(TASK BRIEF):
Somewhere below is a line with "Hi. apply list_lookup_insert_ne. lia." and, later, a line with "(** ** Commands by their words *)"; repeat those two lines and all the lines between them, exactly as they are.

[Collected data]
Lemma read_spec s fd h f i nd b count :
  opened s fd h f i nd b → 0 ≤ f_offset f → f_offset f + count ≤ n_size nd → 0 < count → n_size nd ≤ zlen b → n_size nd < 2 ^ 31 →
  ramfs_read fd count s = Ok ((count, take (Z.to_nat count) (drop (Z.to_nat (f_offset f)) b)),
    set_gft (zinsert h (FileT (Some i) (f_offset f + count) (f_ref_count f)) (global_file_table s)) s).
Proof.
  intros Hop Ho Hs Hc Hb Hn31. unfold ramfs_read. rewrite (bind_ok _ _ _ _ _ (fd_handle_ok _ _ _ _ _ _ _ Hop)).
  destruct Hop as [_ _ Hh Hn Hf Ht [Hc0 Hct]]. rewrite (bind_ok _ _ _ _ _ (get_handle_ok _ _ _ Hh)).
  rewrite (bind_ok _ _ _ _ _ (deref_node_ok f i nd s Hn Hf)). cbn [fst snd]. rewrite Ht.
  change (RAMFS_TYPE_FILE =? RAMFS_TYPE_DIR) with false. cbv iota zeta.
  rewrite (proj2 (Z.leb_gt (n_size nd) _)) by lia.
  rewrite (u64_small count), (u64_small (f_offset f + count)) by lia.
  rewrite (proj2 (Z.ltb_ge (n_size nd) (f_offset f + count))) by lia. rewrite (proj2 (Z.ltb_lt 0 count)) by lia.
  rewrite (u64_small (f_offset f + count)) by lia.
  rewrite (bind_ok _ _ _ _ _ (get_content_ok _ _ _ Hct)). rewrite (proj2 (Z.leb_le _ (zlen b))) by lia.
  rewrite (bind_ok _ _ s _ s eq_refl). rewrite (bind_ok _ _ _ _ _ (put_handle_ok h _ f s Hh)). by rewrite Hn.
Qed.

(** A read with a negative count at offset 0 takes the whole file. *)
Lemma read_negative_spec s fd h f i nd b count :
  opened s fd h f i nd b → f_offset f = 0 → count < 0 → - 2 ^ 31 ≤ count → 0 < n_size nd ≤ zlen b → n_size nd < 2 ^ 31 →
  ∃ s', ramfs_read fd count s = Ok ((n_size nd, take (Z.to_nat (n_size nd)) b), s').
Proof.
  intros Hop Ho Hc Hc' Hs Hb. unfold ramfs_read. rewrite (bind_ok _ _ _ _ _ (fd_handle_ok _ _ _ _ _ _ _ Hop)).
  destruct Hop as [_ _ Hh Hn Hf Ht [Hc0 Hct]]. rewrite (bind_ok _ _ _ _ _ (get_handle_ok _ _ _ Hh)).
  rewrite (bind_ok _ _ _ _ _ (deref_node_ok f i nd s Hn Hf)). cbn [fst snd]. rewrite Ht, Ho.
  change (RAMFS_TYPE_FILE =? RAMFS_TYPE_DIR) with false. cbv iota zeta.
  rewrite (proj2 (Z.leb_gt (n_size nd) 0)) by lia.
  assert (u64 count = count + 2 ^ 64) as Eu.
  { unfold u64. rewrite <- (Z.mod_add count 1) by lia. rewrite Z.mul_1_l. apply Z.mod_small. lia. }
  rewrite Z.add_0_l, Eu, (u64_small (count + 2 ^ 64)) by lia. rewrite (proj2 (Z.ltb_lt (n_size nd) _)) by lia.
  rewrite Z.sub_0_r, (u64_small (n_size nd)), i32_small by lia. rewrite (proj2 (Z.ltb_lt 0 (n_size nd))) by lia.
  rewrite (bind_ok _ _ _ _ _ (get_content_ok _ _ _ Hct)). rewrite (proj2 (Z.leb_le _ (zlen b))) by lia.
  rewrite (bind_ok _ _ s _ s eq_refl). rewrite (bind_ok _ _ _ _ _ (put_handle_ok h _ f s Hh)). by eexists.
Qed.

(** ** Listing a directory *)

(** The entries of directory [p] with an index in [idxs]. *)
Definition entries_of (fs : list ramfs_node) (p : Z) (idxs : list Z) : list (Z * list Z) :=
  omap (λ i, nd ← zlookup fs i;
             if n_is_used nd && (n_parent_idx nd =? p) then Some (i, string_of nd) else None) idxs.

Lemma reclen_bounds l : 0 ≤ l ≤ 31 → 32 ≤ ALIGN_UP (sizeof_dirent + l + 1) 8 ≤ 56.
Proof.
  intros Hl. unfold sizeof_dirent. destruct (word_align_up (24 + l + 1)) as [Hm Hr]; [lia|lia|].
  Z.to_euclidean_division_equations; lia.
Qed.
* * *
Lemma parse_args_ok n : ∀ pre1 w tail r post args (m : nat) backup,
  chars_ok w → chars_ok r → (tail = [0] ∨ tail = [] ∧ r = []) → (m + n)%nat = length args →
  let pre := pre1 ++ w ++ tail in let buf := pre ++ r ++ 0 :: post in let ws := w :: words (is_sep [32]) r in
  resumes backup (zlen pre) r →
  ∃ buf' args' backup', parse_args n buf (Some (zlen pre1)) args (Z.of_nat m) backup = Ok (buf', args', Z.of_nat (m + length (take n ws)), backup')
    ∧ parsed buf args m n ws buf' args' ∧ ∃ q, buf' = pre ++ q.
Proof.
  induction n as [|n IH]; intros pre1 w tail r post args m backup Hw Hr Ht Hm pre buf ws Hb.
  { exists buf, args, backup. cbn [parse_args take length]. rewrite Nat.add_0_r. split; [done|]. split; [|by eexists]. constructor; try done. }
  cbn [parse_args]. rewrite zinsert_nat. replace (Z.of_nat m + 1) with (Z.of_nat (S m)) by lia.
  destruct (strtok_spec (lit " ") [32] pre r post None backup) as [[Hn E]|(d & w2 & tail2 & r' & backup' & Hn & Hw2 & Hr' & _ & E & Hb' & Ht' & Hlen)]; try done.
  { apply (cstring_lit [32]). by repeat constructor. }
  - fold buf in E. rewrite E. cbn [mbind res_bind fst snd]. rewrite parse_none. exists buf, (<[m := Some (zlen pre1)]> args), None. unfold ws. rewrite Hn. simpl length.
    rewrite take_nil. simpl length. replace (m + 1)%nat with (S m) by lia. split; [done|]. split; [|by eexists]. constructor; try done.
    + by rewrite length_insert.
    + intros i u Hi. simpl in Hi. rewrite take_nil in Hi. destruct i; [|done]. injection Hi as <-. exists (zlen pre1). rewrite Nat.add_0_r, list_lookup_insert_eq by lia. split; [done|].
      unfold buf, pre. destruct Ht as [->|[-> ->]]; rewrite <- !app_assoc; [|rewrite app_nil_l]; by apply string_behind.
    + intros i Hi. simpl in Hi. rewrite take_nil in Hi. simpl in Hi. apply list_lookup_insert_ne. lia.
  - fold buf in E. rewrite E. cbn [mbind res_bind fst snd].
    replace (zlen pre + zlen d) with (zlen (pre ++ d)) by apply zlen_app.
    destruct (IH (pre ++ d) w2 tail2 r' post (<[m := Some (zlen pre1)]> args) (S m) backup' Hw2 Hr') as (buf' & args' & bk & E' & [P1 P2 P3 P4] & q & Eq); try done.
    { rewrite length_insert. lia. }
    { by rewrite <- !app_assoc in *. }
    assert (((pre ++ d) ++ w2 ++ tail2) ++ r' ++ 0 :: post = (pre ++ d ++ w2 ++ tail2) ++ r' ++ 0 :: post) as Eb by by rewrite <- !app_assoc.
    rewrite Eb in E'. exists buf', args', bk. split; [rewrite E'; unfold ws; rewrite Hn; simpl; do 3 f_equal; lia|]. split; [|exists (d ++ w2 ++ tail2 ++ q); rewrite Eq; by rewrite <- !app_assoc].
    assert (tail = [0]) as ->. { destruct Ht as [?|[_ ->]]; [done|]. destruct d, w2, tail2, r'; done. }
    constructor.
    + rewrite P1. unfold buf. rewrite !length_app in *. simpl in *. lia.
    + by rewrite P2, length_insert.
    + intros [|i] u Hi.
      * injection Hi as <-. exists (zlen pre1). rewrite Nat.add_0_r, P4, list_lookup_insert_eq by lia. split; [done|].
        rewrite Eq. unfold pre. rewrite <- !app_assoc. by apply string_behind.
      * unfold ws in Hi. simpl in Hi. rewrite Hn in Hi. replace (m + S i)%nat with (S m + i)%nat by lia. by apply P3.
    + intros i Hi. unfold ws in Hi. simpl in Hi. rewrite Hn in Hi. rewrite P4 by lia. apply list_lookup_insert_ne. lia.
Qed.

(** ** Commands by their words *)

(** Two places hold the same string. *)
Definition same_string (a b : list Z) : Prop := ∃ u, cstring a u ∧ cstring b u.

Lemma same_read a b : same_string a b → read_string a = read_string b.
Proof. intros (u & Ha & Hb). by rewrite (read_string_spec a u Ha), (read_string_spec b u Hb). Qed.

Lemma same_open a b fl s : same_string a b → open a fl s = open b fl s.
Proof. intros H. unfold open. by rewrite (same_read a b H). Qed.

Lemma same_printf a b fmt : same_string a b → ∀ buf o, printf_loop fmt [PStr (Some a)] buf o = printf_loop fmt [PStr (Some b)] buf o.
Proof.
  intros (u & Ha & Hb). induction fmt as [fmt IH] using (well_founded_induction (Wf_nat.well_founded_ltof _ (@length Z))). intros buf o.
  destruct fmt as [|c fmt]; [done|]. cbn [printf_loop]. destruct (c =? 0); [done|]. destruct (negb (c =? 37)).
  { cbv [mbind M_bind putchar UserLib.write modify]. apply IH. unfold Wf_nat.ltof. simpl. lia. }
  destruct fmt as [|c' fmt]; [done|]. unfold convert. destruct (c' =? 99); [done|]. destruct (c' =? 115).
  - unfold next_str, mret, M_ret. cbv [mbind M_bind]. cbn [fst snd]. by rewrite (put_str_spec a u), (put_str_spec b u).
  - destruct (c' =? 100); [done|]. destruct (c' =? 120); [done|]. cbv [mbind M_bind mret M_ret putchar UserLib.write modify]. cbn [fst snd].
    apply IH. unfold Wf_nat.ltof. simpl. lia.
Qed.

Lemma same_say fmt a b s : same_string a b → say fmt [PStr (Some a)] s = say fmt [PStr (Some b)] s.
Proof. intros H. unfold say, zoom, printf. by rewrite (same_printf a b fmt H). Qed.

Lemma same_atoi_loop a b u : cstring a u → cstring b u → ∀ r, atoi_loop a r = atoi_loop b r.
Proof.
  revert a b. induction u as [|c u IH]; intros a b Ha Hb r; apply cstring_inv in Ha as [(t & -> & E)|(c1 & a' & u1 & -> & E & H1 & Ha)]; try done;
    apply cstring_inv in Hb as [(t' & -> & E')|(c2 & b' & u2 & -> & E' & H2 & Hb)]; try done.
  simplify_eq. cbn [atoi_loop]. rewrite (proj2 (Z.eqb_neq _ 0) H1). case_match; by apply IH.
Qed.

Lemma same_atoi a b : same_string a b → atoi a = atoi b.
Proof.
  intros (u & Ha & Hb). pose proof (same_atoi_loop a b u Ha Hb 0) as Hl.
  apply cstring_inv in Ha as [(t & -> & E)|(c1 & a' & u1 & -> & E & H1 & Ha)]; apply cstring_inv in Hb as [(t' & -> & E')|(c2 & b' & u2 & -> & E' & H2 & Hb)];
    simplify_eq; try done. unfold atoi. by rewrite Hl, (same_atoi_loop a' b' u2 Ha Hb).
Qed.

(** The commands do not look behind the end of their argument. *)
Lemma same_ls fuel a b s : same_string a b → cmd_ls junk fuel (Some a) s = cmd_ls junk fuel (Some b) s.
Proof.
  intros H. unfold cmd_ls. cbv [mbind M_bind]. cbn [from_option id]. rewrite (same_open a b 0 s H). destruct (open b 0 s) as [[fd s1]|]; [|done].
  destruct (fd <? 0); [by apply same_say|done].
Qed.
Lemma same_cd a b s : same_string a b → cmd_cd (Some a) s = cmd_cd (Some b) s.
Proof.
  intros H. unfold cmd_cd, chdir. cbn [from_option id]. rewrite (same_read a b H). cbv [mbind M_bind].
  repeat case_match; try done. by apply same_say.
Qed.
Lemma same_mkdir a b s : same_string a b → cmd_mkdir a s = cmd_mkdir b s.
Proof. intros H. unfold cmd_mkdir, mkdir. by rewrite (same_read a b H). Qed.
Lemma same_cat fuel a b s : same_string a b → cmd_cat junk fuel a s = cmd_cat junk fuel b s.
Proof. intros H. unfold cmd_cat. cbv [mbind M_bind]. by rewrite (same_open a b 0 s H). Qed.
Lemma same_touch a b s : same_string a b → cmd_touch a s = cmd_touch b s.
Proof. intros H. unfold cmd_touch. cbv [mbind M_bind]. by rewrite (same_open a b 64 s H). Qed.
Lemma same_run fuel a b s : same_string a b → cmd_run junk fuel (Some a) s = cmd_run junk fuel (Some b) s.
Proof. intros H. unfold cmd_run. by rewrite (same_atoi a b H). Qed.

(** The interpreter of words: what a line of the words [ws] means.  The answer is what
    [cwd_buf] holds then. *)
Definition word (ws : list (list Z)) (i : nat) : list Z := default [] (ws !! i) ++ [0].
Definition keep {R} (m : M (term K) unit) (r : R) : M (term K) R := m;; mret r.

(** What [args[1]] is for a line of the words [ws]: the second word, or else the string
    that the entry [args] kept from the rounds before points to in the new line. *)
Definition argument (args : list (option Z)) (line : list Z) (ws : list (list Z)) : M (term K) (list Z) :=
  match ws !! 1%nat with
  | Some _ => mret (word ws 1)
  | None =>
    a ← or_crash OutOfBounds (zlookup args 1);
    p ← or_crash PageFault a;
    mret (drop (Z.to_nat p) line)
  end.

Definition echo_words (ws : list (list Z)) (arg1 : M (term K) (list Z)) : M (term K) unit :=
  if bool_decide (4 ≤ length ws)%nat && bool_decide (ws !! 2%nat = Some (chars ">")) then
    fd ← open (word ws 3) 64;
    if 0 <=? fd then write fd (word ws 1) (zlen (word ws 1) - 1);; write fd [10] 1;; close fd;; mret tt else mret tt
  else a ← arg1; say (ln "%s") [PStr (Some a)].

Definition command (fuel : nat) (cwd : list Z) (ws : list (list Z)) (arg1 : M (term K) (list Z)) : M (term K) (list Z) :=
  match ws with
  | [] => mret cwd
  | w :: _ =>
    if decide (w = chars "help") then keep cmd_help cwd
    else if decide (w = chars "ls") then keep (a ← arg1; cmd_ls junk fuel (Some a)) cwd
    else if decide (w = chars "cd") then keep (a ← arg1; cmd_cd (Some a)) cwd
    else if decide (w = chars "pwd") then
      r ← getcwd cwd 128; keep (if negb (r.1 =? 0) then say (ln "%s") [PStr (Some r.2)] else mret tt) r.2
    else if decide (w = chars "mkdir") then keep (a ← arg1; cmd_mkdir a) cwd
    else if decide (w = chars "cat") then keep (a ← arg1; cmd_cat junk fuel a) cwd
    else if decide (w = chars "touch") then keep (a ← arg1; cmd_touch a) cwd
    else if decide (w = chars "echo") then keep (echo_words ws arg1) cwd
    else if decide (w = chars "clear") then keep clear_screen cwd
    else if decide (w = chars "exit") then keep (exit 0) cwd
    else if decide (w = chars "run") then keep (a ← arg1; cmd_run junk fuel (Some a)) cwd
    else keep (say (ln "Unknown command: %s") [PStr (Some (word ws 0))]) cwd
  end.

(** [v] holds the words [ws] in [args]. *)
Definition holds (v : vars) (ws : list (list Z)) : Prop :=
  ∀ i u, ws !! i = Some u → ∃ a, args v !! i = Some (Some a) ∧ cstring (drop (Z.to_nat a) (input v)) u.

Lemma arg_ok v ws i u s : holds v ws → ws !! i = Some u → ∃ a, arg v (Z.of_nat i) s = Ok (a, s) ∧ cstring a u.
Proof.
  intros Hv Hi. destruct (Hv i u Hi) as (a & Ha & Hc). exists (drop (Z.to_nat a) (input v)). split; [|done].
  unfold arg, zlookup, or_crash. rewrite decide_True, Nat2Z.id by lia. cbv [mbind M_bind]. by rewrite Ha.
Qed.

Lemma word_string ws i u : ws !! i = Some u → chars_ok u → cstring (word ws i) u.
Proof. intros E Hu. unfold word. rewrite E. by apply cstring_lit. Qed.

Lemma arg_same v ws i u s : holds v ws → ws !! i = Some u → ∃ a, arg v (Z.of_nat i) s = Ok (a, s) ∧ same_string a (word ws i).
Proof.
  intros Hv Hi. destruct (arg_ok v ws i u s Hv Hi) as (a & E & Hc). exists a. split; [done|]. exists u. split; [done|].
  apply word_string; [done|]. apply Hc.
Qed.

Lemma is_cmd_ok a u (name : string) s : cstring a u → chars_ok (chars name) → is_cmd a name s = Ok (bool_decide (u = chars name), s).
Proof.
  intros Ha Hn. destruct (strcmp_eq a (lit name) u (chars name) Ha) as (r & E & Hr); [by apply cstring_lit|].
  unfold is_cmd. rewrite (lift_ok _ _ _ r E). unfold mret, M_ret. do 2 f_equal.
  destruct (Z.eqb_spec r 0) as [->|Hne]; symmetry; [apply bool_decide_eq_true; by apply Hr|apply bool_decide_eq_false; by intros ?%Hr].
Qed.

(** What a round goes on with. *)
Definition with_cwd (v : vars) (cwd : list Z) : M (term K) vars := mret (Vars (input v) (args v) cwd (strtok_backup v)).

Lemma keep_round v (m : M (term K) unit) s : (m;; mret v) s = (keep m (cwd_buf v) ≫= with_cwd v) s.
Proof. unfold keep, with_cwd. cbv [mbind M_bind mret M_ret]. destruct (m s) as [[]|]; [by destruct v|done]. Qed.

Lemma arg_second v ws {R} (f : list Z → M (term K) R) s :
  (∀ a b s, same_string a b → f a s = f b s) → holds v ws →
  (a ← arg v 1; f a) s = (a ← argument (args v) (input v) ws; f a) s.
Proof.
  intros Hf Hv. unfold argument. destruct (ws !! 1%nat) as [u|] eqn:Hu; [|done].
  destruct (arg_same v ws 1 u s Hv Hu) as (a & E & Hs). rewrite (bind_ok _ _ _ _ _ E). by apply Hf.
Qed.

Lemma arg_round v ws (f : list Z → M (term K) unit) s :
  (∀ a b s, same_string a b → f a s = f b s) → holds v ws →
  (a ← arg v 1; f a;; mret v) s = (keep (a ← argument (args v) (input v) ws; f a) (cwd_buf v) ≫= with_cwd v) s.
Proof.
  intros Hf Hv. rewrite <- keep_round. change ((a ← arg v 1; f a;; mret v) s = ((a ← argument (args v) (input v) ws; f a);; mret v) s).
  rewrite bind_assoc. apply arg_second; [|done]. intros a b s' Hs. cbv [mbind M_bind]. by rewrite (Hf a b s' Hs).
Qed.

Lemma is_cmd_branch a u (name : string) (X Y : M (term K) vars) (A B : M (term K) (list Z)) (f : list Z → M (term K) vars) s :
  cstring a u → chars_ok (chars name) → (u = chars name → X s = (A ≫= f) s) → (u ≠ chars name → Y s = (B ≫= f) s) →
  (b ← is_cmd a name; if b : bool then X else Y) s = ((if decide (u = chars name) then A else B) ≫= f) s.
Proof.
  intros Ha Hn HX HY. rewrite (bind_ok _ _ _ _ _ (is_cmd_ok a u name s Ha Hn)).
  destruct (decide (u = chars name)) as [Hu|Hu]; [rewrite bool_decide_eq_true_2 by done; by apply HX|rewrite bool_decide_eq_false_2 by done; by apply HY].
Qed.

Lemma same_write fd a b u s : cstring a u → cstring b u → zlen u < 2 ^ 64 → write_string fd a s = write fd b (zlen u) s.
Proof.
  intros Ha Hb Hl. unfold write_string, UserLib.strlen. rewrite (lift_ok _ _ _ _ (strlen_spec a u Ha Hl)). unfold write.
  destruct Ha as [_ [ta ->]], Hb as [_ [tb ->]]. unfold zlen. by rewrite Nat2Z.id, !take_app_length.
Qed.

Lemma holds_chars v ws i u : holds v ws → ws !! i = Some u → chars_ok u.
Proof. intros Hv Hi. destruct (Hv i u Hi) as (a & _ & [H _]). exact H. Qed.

(TASK OUTPUT):
    + intros i Hi. simpl in Hi. rewrite take_nil in Hi. simpl in Hi. apply list_lookup_insert_ne. lia.
  - fold buf in E. rewrite E. cbn [mbind res_bind fst snd].
    replace (zlen pre + zlen d) with (zlen (pre ++ d)) by apply zlen_app.
    destruct (IH (pre ++ d) w2 tail2 r' post (<[m := Some (zlen pre1)]> args) (S m) backup' Hw2 Hr') as (buf' & args' & bk & E' & [P1 P2 P3 P4] & q & Eq); try done.
    { rewrite length_insert. lia. }
    { by rewrite <- !app_assoc in *. }
    assert (((pre ++ d) ++ w2 ++ tail2) ++ r' ++ 0 :: post = (pre ++ d ++ w2 ++ tail2) ++ r' ++ 0 :: post) as Eb by by rewrite <- !app_assoc.
    rewrite Eb in E'. exists buf', args', bk. split; [rewrite E'; unfold ws; rewrite Hn; simpl; do 3 f_equal; lia|]. split; [|exists (d ++ w2 ++ tail2 ++ q); rewrite Eq; by rewrite <- !app_assoc].
    assert (tail = [0]) as ->. { destruct Ht as [?|[_ ->]]; [done|]. destruct d, w2, tail2, r'; done. }
    constructor.
    + rewrite P1. unfold buf. rewrite !length_app in *. simpl in *. lia.
    + by rewrite P2, length_insert.
    + intros [|i] u Hi.
      * injection Hi as <-. exists (zlen pre1). rewrite Nat.add_0_r, P4, list_lookup_insert_eq by lia. split; [done|].
        rewrite Eq. unfold pre. rewrite <- !app_assoc. by apply string_behind.
      * unfold ws in Hi. simpl in Hi. rewrite Hn in Hi. replace (m + S i)%nat with (S m + i)%nat by lia. by apply P3.
    + intros i Hi. unfold ws in Hi. simpl in Hi. rewrite Hn in Hi. rewrite P4 by lia. apply list_lookup_insert_ne. lia.
Qed.

(** ** Commands by their words *)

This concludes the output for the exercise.